PROMPT: In the records below, find the line containing "- intros ts. run_facilitate;" and retype it and every line after it exactly, adding nothing.

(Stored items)
(** C1, amended. The Address Resolver projects every record of the
    flattened response to the value of its public-address field, in order
    and without filtering: when every record has the field, the list of
    all the values is echoed and returned; and any list it returns (in
    [src/ecs.py]: offers to the Target Selector) holds, position by
    position, the value of the field of every record, so every record
    then has the field and no value is made up for a record without it. *)
Theorem address_resolver_projects_every_record w ids rs :
  describe_instances w ids = inr rs ->
  (forall ips,
      map PublicIpAddress (chain_instances rs) = map Some ips ->
      Facilitate._get_container_instance_ips w ids
      = (DescribeInstances ids :: echo_items ips, Returned ips))
  /\ (forall ips,
        result (Facilitate._get_container_instance_ips w ids) = Returned ips ->
        map PublicIpAddress (chain_instances rs) = map Some ips)
  /\ (forall cluster service container_name user identity_file command ips,
        stage_ids (trace (Ecs.exec w cluster service container_name user identity_file
                            command)) = Some ids ->
        stage_ips (trace (Ecs.exec w cluster service container_name user identity_file
                            command)) = Some ips ->
        map PublicIpAddress (chain_instances rs) = map Some ips).
Proof.
  intros Hd. split; [|split].
  - intros ips Hall. apply subscript_all_inr with (key := "PublicIpAddress") in Hall.
    unfold Facilitate._get_container_instance_ips. rewrite Hd. run_simpl.
    rewrite Hall. run_simpl. rewrite for_each_echo_items. run_simpl. reflexivity.
  - intros ips. unfold Facilitate._get_container_instance_ips. rewrite Hd. run_simpl.
    destruct (subscript_all "PublicIpAddress" PublicIpAddress (chain_instances rs))
      as [e|bs] eqn:Hs; run_simpl.
    + discriminate.
    + rewrite for_each_echo_items. run_simpl. intros H. injection H as <-.
      apply subscript_all_inr in Hs. exact Hs.
  - intros cluster service container_name user identity_file command ips.
    run_ecs; observe; intros Hids Hips; try discriminate.
    all: injection Hids as Hids; injection Hips as <-.
    all: match goal with
         | H : describe_instances _ _ = inr _ |- _ => rewrite Hids, Hd in H; injection H as <-
         end.
    all: match goal with
         | H : subscript_all _ _ _ = inr _ |- _ => apply subscript_all_inr in H; exact H
         end.
Qed.

Lemma address_resolver_projects_every_record_witness :
  Facilitate._get_container_instance_ips (scenario true 0) ["h-1"]
  = ([DescribeInstances ["h-1"]; Echo (item "10.0.0.5")], Returned ["10.0.0.5"]).
Proof.
  destruct (address_resolver_projects_every_record (scenario true 0) ["h-1"] _ eq_refl)
    as [Hall _].
  apply (Hall ["10.0.0.5"]). reflexivity.
Defined.

(** A public address that is present but empty is a value like any other:
    it is echoed and returned, not dropped. *)
Example empty_address_is_passed_on w ids :
  describe_instances w ids
  = inr [ {| Instances := [ {| InstanceId := "h-1"; PublicIpAddress := Some "" |};
                            {| InstanceId := "h-2"; PublicIpAddress := Some "10.0.0.6" |} ] |} ] ->
  Facilitate._get_container_instance_ips w ids
  = ([DescribeInstances ids; Echo (item ""); Echo (item "10.0.0.6")],
     Returned [""; "10.0.0.6"]).
Proof.
  intros H. unfold Facilitate._get_container_instance_ips. rewrite H. reflexivity.
Qed.

(** ** Empty stage outputs *)

(** C2. The code fails the claim when no running task has the wanted
    container: the Placement Resolver's output is empty, nothing is
    reported, and the Host Identifier Resolver, the Address Resolver and
    the Target Selector are invoked all the same, each on zero candidates.
    The run ends only when the list prompt, given no choice, raises
    [IndexError]; or, with an API that refuses an empty request, when the
    request made by the Host Identifier Resolver fails. *)
Theorem empty_placement_does_not_stop :
  let f := Facilitate.exec unmatched "c" "s" "ec2-user" "key" "api" ["sh"] in
  let e := Ecs.exec unmatched "c" "s" "api" "ec2-user" "key" ["sh"] in
  let f' := Facilitate.exec unmatched_strict "c" "s" "ec2-user" "key" "api" ["sh"] in
  stage_outputs (trace f) = (Some ["t1"], Some [], Some [], Some [])
  /\ stage_outputs (trace e) = (Some ["t1"], Some [], Some [], Some [])
  /\ kinds (trace f)
     = [KListTasks; KDescribeTasks; KDescribeContainerInstances; KDescribeInstances;
        KPromptList]
  /\ kinds (trace e) = kinds (trace f)
  /\ echoes (trace f) = ["  - t1"]
  /\ echoes (trace e) = ["  - t1"]
  /\ result f = Raised (IndexError "pop from empty list")
  /\ result e = Raised (IndexError "pop from empty list")
  /\ In (DescribeContainerInstances "c" []) (trace f')
  /\ result f' = Raised (ClientError "InvalidParameterException").
Proof.
  repeat split; simpl; try discriminate.
  right. right. right. left. reflexivity.
Qed.

(** The one emptiness check is the Task Locator's: when the list of
    running tasks is empty the run ends there with the notice and
    [sys.exit(1)], and the Placement Resolver is never invoked with zero
    tasks. *)
Theorem only_empty_task_list_stops w cluster service container_name user identity_file command :
  let f := Facilitate.exec w cluster service user identity_file container_name command in
  let e := Ecs.exec w cluster service container_name user identity_file command in
  (list_tasks w cluster service = inr [] ->
   result f = SysExit 1 /\ result e = SysExit 1
   /\ last (trace f) (Echo "") = Echo no_tasks_notice
   /\ last (trace e) (Echo "") = Echo no_tasks_notice
   /\ stage_outputs (trace f) = (None, None, None, None)
   /\ stage_outputs (trace e) = (None, None, None, None))
  /\ (forall ts, stage_tasks (trace f) = Some ts -> ts <> [])
  /\ (forall ts, stage_tasks (trace e) = Some ts -> ts <> []).
Proof.
  intros f e. subst f e. split; [|split].
  - intros H. unfold_facilitate. unfold Ecs.exec. rewrite H. repeat split.
  - intros ts. run_facilitate; observe; intros H; try discriminate.
    all: injection H as <-; discriminate.
  - intros ts. run_ecs; observe; intros H; try discriminate.
    all: injection H as <-; discriminate.
Qed.

Lemma only_empty_task_list_stops_witness :
  result (Facilitate.exec idle "c" "s" "ec2-user" "key" "api" ["sh"]) = SysExit 1
  /\ stage_tasks (trace (Ecs.exec (scenario true 0) "c" "s" "api" "ec2-user" "key" ["sh"]))
     <> Some [].
Proof.
  destruct (only_empty_task_list_stops idle "c" "s" "api" "ec2-user" "key" ["sh"])
    as [Hstop _].
  destruct (only_empty_task_list_stops (scenario true 0) "c" "s" "api" "ec2-user" "key" ["sh"])
    as [_ [_ Hne]].
  split.
  - apply Hstop. reflexivity.
  - intros H. apply (Hne [] H). reflexivity.
Defined.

ANSWER TO THIS PROBLEM:
  - intros ts. run_facilitate; observe; intros H; try discriminate.
    all: injection H as <-; discriminate.
  - intros ts. run_ecs; observe; intros H; try discriminate.
    all: injection H as <-; discriminate.
Qed.

Lemma only_empty_task_list_stops_witness :
  result (Facilitate.exec idle "c" "s" "ec2-user" "key" "api" ["sh"]) = SysExit 1
  /\ stage_tasks (trace (Ecs.exec (scenario true 0) "c" "s" "api" "ec2-user" "key" ["sh"]))
     <> Some [].
Proof.
  destruct (only_empty_task_list_stops idle "c" "s" "api" "ec2-user" "key" ["sh"])
    as [Hstop _].
  destruct (only_empty_task_list_stops (scenario true 0) "c" "s" "api" "ec2-user" "key" ["sh"])
    as [_ [_ Hne]].
  split.
  - apply Hstop. reflexivity.
  - intros H. apply (Hne [] H). reflexivity.
Defined.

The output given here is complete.